Family, job interviews and parenting were all discussed, and numerous former Buckeyes were part of the process: Clark Kellogg (CBS), Chris Spielman (ESPN), Ryan Miller (M2Marketing), Mike Doss (DePuy Orthopedics), Dee Miller (State Farm) and Jeff Logan (McCloy Financial Services) spoke to the team about how their careers shaped their post-playing lives.
“This really shows how much Coach Meyer and this football staff care about us and our life and careers after football.”
It’s a lot different than making a read on a coverage, getting separation from a defender or kicking a field goal. But at the same time, the similarities are striking, namely preparation. No matter the task, preparing and executing is essential.
“Every football player had to have a new resume,” coordinator of player development Ryan Stamper said. “Every player learned about resumes and key components of them, and then our staff, support services staff and academic advisors helped each one update their existing resume or create a new one.
“And every one of our players, including freshmen, had to have a list going into the job fair of four business areas or interests that they would like to speak with reps about and learn about.”
Stamper, a two-time captain at Florida and a member of the Gators’ 2008 national title team, was put in charge of helping organize the “Real Life Wednesdays” sessions. Meyer operated a condensed version in Gainesville.
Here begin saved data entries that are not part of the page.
Lemma argmax_f_from_lt (t : list float64) (i max_ind : nat) (mp : float64) :
  (max_ind < i)%nat -> (argmax_f_from t i max_ind mp < i + length t)%nat.
Proof.
  revert i max_ind mp. induction t as [|x t IH]; intros i max_ind mp Hlt; simpl.
  - lia.
  - destruct (fle x mp).
    + specialize (IH (S i) max_ind mp). lia.
    + destruct (isnan_f x); [lia|]. specialize (IH (S i) i x). lia.
Qed.

Lemma argmax_f_total (l : list float64) :
  l <> [] -> exists i, argmax_f l = Ok i /\ (i < length l)%nat.
Proof.
  destruct l as [|x t]; [congruence|]. intros _. simpl.
  destruct (isnan_f x).
  - exists 0%nat. split; [reflexivity|lia].
  - exists (argmax_f_from t 1 0 x). split; [reflexivity|].
    pose proof (argmax_f_from_lt t 1 0 x). lia.
Qed.

Lemma MAP_estimate_f_in_grid (fa : float_arith) grid mean var GP_index GP_num
  Y_test num c :
  MAP_estimate_f fa grid mean var GP_index GP_num Y_test num = Ok c -> In c grid.
Proof.
  unfold MAP_estimate_f. intros H. apply bind_Ok in H as (i & _ & Hc).
  apply getitem_Ok in Hc. eapply nth_error_In; eauto.
Qed.

Lemma MAP_estimate_f_total (fa : float_arith) (grid : list coord)
  (mean var : list (list float64)) (GP_index : list nat) (GP_num : nat)
  (Y_test : list (list float64)) (num : nat) :
  (0 < length grid)%nat ->
  readings_defined_f GP_index GP_num Y_test num ->
  variances_finite_positive grid mean var GP_num ->
  exists c, MAP_estimate_f fa grid mean var GP_index GP_num Y_test num = Ok c.
Proof.
  intros Hgrid Hr Hv.
  destruct (MAP_sum_f_total fa grid mean var GP_index GP_num Y_test num Hr Hv)
    as (sum & Hsum & Hlen).
  destruct (argmax_f_total sum) as (i & Hi & Hlt).
  { destruct sum; [simpl in Hlen; lia|discriminate]. }
  exists (nth i grid (0, 0)).
  unfold MAP_estimate_f, MAP_index_f. rewrite Hsum. cbn [bind].
  rewrite Hi. cbn [bind]. apply getitem_lt. lia.
Qed.

Lemma scorer_loop_value (est : nat -> result coord) (estimate : nat -> coord)
  (num_test : nat) :
  (forall num, (num < num_test)%nat -> est num = Ok (estimate num)) ->
  for_each (range num_test)
    (fun num Y_hat => c <- est num ;; setitem Y_hat num c)
    (repeat (0, 0) num_test)
  = Ok (map estimate (range num_test)).
Proof.
  intros Hest.
  assert (Hloop : forall n, (n <= num_test)%nat ->
    for_each (range n)
      (fun num Y_hat => c <- est num ;; setitem Y_hat num c)
      (repeat (0, 0) num_test)
    = Ok (map estimate (range n) ++ repeat (0, 0) (num_test - n))).
  { induction n as [|n IH]; intros Hn.
    - simpl. now rewrite Nat.sub_0_r.
    - rewrite range_S, for_each_app, IH by lia. simpl.
      rewrite Hest by lia. simpl.
      replace (num_test - n)%nat with (S (num_test - S n)) by lia.
      rewrite setitem_repeat_step, range_S. reflexivity. }
  rewrite Hloop by lia. rewrite Nat.sub_diag. simpl. now rewrite app_nil_r.
Qed.

(** C7, as the code has it: on float64 arrays that fit together (every
    reading and every prediction the loops index exists), with a grid of at
    least one point and predicted variances that are finite and strictly
    positive, the scorer raises no exception and returns one grid point per
    test sample.  This holds whatever the floating-point addition and the
    density computation return ([fa] is arbitrary: finite values, infinities
    after an overflow, NaN), and whatever the means and the readings are. *)
Theorem float_scorer_completes_on_finite_positive_variances
  (fa : float_arith) (grid : list coord) (mean var : list (list float64))
  (GP_index : list nat) (GP_num : nat) (Y_test : list (list float64))
  (num_test : nat) :
  (0 < length grid)%nat ->
  variances_finite_positive grid mean var GP_num ->
  (forall num, (num < num_test)%nat ->
     readings_defined_f GP_index GP_num Y_test num) ->
  exists Y_hat,
    MAP_scorer_f fa grid mean var GP_index GP_num Y_test num_test = Ok Y_hat
    /\ length Y_hat = num_test
    /\ forall num, (num < num_test)%nat ->
         MAP_estimate_f fa grid mean var GP_index GP_num Y_test num
         = Ok (nth num Y_hat (0, 0))
         /\ In (nth num Y_hat (0, 0)) grid.
Proof.
  intros Hgrid Hv Hr.
  set (estimate := fun num =>
         match MAP_estimate_f fa grid mean var GP_index GP_num Y_test num with
         | Ok c => c
         | Raise _ => (0, 0)
         end).
  assert (Hest : forall num, (num < num_test)%nat ->
            MAP_estimate_f fa grid mean var GP_index GP_num Y_test num
            = Ok (estimate num)).
  { intros num Hnum.
    destruct (MAP_estimate_f_total fa grid mean var GP_index GP_num Y_test num
                Hgrid (Hr num Hnum) Hv) as (c & Hc).
    unfold estimate. now rewrite Hc. }
  assert (Hnth : forall num, (num < num_test)%nat ->
            nth num (map estimate (range num_test)) (0, 0) = estimate num).
  { intros num Hnum. unfold range.
    rewrite (nth_indep _ (0, 0) (estimate 0%nat))
      by now rewrite length_map, length_seq.
    now rewrite map_nth, seq_nth. }
  exists (map estimate (range num_test)). split; [|split].
  - unfold MAP_scorer_f. now apply scorer_loop_value.
  - unfold range. now rewrite length_map, length_seq.
  - intros num Hnum. rewrite Hnth by exact Hnum. split; [now apply Hest|].
    eapply MAP_estimate_f_in_grid. now apply Hest.
Qed.

Lemma float_scorer_completes_on_finite_positive_variances_witness :
  exists Y_hat,
    MAP_scorer_f exact_arith [(0, 0); (1, 0)]
      [[Finite (-60)]; [PosInf]] [[Finite 4]; [Finite 1]] [0%nat] 1
      [[Finite (-50)]; [NotANumber]] 2
    = Ok Y_hat
    /\ length Y_hat = 2%nat.
Proof.
  destruct (float_scorer_completes_on_finite_positive_variances exact_arith
              [(0, 0); (1, 0)] [[Finite (-60)]; [PosInf]]
              [[Finite 4]; [Finite 1]] [0%nat] 1
              [[Finite (-50)]; [NotANumber]] 2) as (Y_hat & H & Hlen & _).
  - simpl. lia.
  - intros p k Hp Hk. simpl in Hp.
    destruct p as [|[|p]]; [| |lia]; (destruct k; [|lia]);
      eexists; eexists; (split; [reflexivity|]); (split; [reflexivity|]); lra.
  - intros num Hnum k Hk. destruct k; [|lia].
    destruct num as [|[|num]]; [| |lia]; eexists; eexists; split; reflexivity.
  - now exists Y_hat.
Defined.

(** C7, as stated, fails: a predicted variance that has overflowed to
    infinity, or that is NaN after an invalid operation, reaches SciPy as the
    covariance and makes it raise [ValueError], and the scorer with it. *)
Lemma float_scorer_raises_on_overflowed_variance :
  MAP_estimate_f exact_arith [(0, 0)] [[Finite (-50)]] [[PosInf]] [0%nat] 1
    [[Finite (-50)]] 0
  = Raise ValueError
  /\ MAP_scorer_f exact_arith [(0, 0)] [[Finite (-50)]] [[PosInf]] [0%nat] 1
       [[Finite (-50)]] 1
     = Raise ValueError
  /\ MAP_scorer_f exact_arith [(0, 0)] [[Finite (-50)]] [[NotANumber]] [0%nat] 1
       [[Finite (-50)]] 1
     = Raise ValueError.
Proof.
  repeat split; reflexivity.
Qed.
“Over the years we have continued to improve what we do to help our student-athletes be the best they can be academically, and athletically,” Smith said. “That focus, coupled with initiatives to develop the whole person has helped us create a culture where everyone understands what is most important. We are proud our graduation rate has risen from 62 percent (in 2005) to 81 percent and all our teams are doing outstanding with their APR scores. Increasing the number of student-athletes receiving post graduate scholarships, the study abroad program and Bucks Go Pro initiative are just a few of the most recent efforts. But having an individual academic game plan for each student-athlete that we started in 2006 was the most critical.”
Said Marcus Hall, a senior offensive lineman: “This really shows how much Coach Meyer and this football staff care about us and our life and careers after football.”
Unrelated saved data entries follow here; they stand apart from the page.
Definition instantiateWithFileContext (this : FileModule) (ctx : FileContext)
    (inst : ModuleInstantiation) (evalctx : option EvalContext) (w : World)
    : Outcome RootNode * World :=
  match evalctx with
  | Some _ => (AssertionFailed, w)
  | None =>
      let node := mkRootNode inst [] in
      match instantiate_try this ctx with
      | Returned instantiatednodes =>
          (Returned (mkRootNode inst (children node ++ instantiatednodes)), w)
      | Raised (EvaluationException what) =>
          (Returned node, report (ExceptionMessage what) w)
      | Raised e => (Raised e, w)
      | AssertionFailed => (AssertionFailed, w)
      end
  end.

Definition instantiate (this : FileModule) (ctx : Ctx)
    (inst : ModuleInstantiation) (evalctx : option EvalContext) (w : World)
    : Outcome RootNode * World :=
  match evalctx with
  | Some _ => (AssertionFailed, w)
  | None =>
      let context := FileContext_new ctx in
      instantiateWithFileContext this context inst evalctx w
  end.

End FileModule.

Arguments mkRun {_ _ _ A} _ _ _.
Arguments result {_ _ _ A} _.
Arguments self {_ _ _ A} _.
Arguments world {_ _ _ A} _.

(** *** print *)

Section Printing.

Context {LocalScope : Type}.

(** What [ASTNode::print] of a node and [LocalScope::print] write for an
    indentation. *)
Class Printer := {
  print_node : ExternalNode -> string -> string;
  print_scope : LocalScope -> string -> string
}.

Context `{Printer}.

(** [print]: the stream after the nodes, in order, and then the scope
    have been written to it. *)
Definition print (this : @FileModule LocalScope) (stream indent : string)
    : string :=
  fold_left (fun stream node => stream +:+ print_node node indent)
    (externalList this) stream
  +:+ print_scope (scope this) indent.

End Printing.

Definition is_include_node (n : ExternalNode) : bool :=
  match n with
  | IncludeNode _ => true
  | UseNode _ => false
  end.

(** ** What a dependency pass is expected to do

    The definitions of this section say, without the accumulators of the
    code, which files a pass hands to [ModuleCache::evaluate] and what
    comes back. *)

Section Specification.

Context {ModulePtr : Type} `{EqDecision ModulePtr}.
Context {ModuleCache LocalScope : Type}.
Context `{!@Collaborators ModulePtr ModuleCache LocalScope}.

(** The absolute name under which an entry is looked up in the cache:
    its key when that is absolute, else what the search finds for it;
    [None] when the search finds nothing. *)
Definition effective_key (fs : FileSystem) (this_path key : string)
    : option string :=
  if is_absolute key then Some key
  else
    let fullpath := find_valid_path fs this_path key in
    if path_empty fullpath then None else Some fullpath.

(** One consultation of the module cache. *)
Record Visit := mkVisit {
  v_key : string;                      (** the key of the entry *)
  v_filename : string;                 (** its effective key *)
  v_wasmissing : bool;                 (** the key was relative *)
  v_wascached : bool;                  (** [isCached] before [evaluate] *)
  v_oldmodule : option ModulePtr;      (** [lookup] before [evaluate] *)
  v_result : @EvalResult ModulePtr     (** what [evaluate] answered *)
}.

(** The consultations of a pass over [entries] that starts with the cache
    [c], in order; the one that throws, if any, is the last. *)
Fixpoint visits (fs : FileSystem) (this_path : string) (c : ModuleCache)
    (entries : list (string * NodeRef)) : list Visit :=
  match entries with
  | [] => []
  | (key, _) :: rest =>
      match effective_key fs this_path key with
      | None => visits fs this_path c rest
      | Some filename =>
          let r := evaluate fs c filename in
          mkVisit key filename (negb (is_absolute key)) (isCached c filename)
            (lookup c filename) r.2
          :: match r.2 with
             | EvalThrows _ => []
             | EvalReturns _ _ => visits fs this_path r.1 rest
             end
      end
  end.

(** The cache such a pass leaves. *)
Fixpoint cache_after (fs : FileSystem) (this_path : string) (c : ModuleCache)
    (entries : list (string * NodeRef)) : ModuleCache :=
  match entries with
  | [] => c
  | (key, _) :: rest =>
      match effective_key fs this_path key with
      | None => cache_after fs this_path c rest
      | Some filename =>
          let r := evaluate fs c filename in
          match r.2 with
          | EvalThrows _ => r.1
          | EvalReturns _ _ => cache_after fs this_path r.1 rest
          end
      end
  end.

Definition visit_mtime (v : Visit) : option time_t :=
  match v_result v with
  | EvalReturns _ mtime => Some mtime
  | EvalThrows _ => None
  end.

Definition visit_thrown (v : Visit) : option Exn :=
  match v_result v with
  | EvalReturns _ _ => None
  | EvalThrows e => Some e
  end.

(** The times [evaluate] returned during the pass. *)
Definition mtimes (vs : list Visit) : list time_t := omap visit_mtime vs.

(** The exception that ended the pass, if one did. *)
Definition thrown (vs : list Visit) : option Exn :=
  match omap visit_thrown vs with
  | [] => None
  | e :: _ => Some e
  end.

(** The three conditions of the warning, on one consultation. *)
Definition visit_warns (v : Visit) : bool :=
  match v_result v with
  | EvalReturns newmodule _ =>
      is_null newmodule && negb (v_wascached v) && negb (v_wasmissing v)
  | EvalThrows _ => false
  end.

(** The rename a pass remembers for a key: none for an absolute key and
    none when the search fails. *)
Definition rename_of (fs : FileSystem) (this_path key : string)
    : list (string * string) :=
  if is_absolute key then []
  else
    let fullpath := find_valid_path fs this_path key in
    if path_empty fullpath then [] else [(key, fullpath)].

(** The renames a pass over [entries] remembers. *)
Definition renames (fs : FileSystem) (this_path : string)
    (entries : list (string * NodeRef)) : list (string * string) :=
  flat_map (fun e : string * NodeRef => rename_of fs this_path e.1) entries.

(** The node the second loop puts under a key [q] that the dictionary
    lacks: that of the first rename whose target is [q]. *)
Fixpoint claimed_by (updates : list (string * string))
    (dict : gmap string NodeRef) (q : string) : option NodeRef :=
  match updates with
  | [] => None
  | files :: rest =>
      if decide (files.2 = q) then dict !! files.1
      else claimed_by rest dict q
  end.

(** The dictionary after the renames, key by key: a renamed key is gone,
    a key that was there keeps its node, and a new key gets the node of
    the first entry renamed to it. *)
Definition renamed_lookup (updates : list (string * string))
    (dict : gmap string NodeRef) (q : string) : option NodeRef :=
  if decide (q ∈ updates.*1) then None
  else
    match dict !! q with
    | Some node => Some node
    | None => claimed_by updates dict q
    end.

(** The files named by the library warnings among [ds], in order. *)
Definition library_warnings (ds : list (@Diagnostic ModulePtr)) : list string :=
  omap (fun d => match d with LibraryWarning f => Some f | _ => None end) ds.

(** How often the library warning for [filename] occurs in [ds]. *)
Definition count_library_warnings (filename : string)
    (ds : list (@Diagnostic ModulePtr)) : nat :=
  count_occ string_dec (library_warnings ds) filename.

(** The message with which [resolveIncludeNodes] gives up at a node: the
    node is an include that is found and cannot be opened, or cannot be
    parsed. *)
Definition include_failure (fs : FileSystem) (this_path : string)
    (n : ExternalNode) : option (@Diagnostic ModulePtr) :=
  match n with
  | UseNode _ => None
  | IncludeNode localpath =>
      let fullname := find_valid_path fs this_path localpath in
      if path_empty fullname then None
      else
        match ifstream_read fs fullname with
        | None => Some (IncludeOpenError fullname)
        | Some text =>
            match parse text fullname with
            | None => Some (IncludeParseError fullname)
            | Some _ => None
            end
        end
  end.

(** The messages that [handleDependencies] prints itself: the library
    warning and the two traces. *)
Definition dependency_message (d : @Diagnostic ModulePtr) : bool :=
  match d with
  | LibraryWarning _ | TraceChanged _ _ _ | TraceUnchanged _ _ => true
  | _ => false
  end.

(** Every node that the dictionary of a file holds is a [use] node of its
    list, and not one for a font file. *)
Definition dict_refers_to_uses (this : @FileModule LocalScope) : Prop :=
  forall key (node : NodeRef),
    externalDict this !! key = Some node ->
    exists f, externalList this !! node = Some (UseNode f) /\
              is_font_file f = false.

(** The modification times of the include nodes of a file, in order. *)
Definition include_mtimes (fs : FileSystem) (this : @FileModule LocalScope)
    : list time_t :=
  includeModified fs <$> List.filter is_include_node (externalList this).

End Specification.

(** ** What the resolution of the references is expected to do *)

(** The file names of the [use] nodes of a list, in order. *)
Definition use_filenames (nodes : list ExternalNode) : list string :=
  omap (fun n => match n with UseNode f => Some f | IncludeNode _ => None end)
    nodes.

(** The file names of the [include] nodes of a list, in order. *)
Definition include_filenames (nodes : list ExternalNode) : list string :=
  omap (fun n => match n with IncludeNode f => Some f | UseNode _ => None end)
    nodes.

(** The position, counted from [i], of the first [use] node for [q]. *)
Fixpoint first_use (i : nat) (nodes : list ExternalNode) (q : string)
    : option NodeRef :=
  match nodes with
  | [] => None
  | UseNode f :: rest =>
      if decide (f = q) then Some i else first_use (S i) rest q
  | IncludeNode _ :: rest => first_use (S i) rest q
  end.

(** The dictionary after [resolveUseNodes], key by key: a key that was
    there keeps its node, a font file is not entered, and any other name
    gets the first [use] node that carries it. *)
Definition resolved_lookup (nodes : list ExternalNode) (i : nat)
    (dict : gmap string NodeRef) (q : string) : option NodeRef :=
  match dict !! q with
  | Some node => Some node
  | None => if is_font_file q then None else first_use i nodes q
  end.

(** The largest element of a list, and 0 for the empty list. *)
Definition maximum_or_zero (l : list time_t) : time_t :=
  match l with
  | [] => 0
  | x :: l' => fold_right Z.max x l'
  end.

(** ** A file system and a module cache to run the functions on *)

Module Scenario.

(** Compiled modules are told apart by the file and the time of the
    compilation that made them. *)
Abbreviation ModulePtr := (string * time_t)%type (only parsing).

(** Modelled from the spec: the entries of ModuleCache, which is not part
    of this file.  An entry holds the most recently compiled module, or
    its absence on failure, and the modification time seen at compile
    time. *)
Abbreviation ModuleCache := (gmap string (option (string * time_t) * time_t))
  (only parsing).

Abbreviation LocalScope := unit (only parsing).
Senior center Corey Linsley, an economics major, sought out Miller, who is an entrepreneur. Linsley would like to use his degree to get into investing, financial advising or banking. But he’s also interested in starting a business.
“No one in the country does this,” he said. “This is a revolutionary idea. No one thought to do it. It’s an awesome idea and a credit to Coach Meyer. It’s awesome to see how the program is going in that area. Coach Meyer has done a great job of connecting academics and football.”
Many of the student-athletes don’t have the same ability as other students at the university to obtain internships and summer jobs. Athletics in the Big Ten is not just something fun to do. It becomes all-consuming, sometimes fraying the boundary of where the student and athlete coexist.
“The coaches want us to succeed after football, and that’s the big question mark for us. ‘What is after football?’” senior left tackle Jack Mewhort said. “The speakers we’ve heard and the people we’ve spoken to tonight have given us real insight into the opportunities and careers we can strive for.”
The process begins with a head coach sitting on the couch in the living room promising parents he’ll watch over their son. Playing time might not be guaranteed, but a college degree from Ohio State can be had. For those going pro in something other than sports, it’s a piece of paper that carries much more value than a multi-million dollar NFL contract.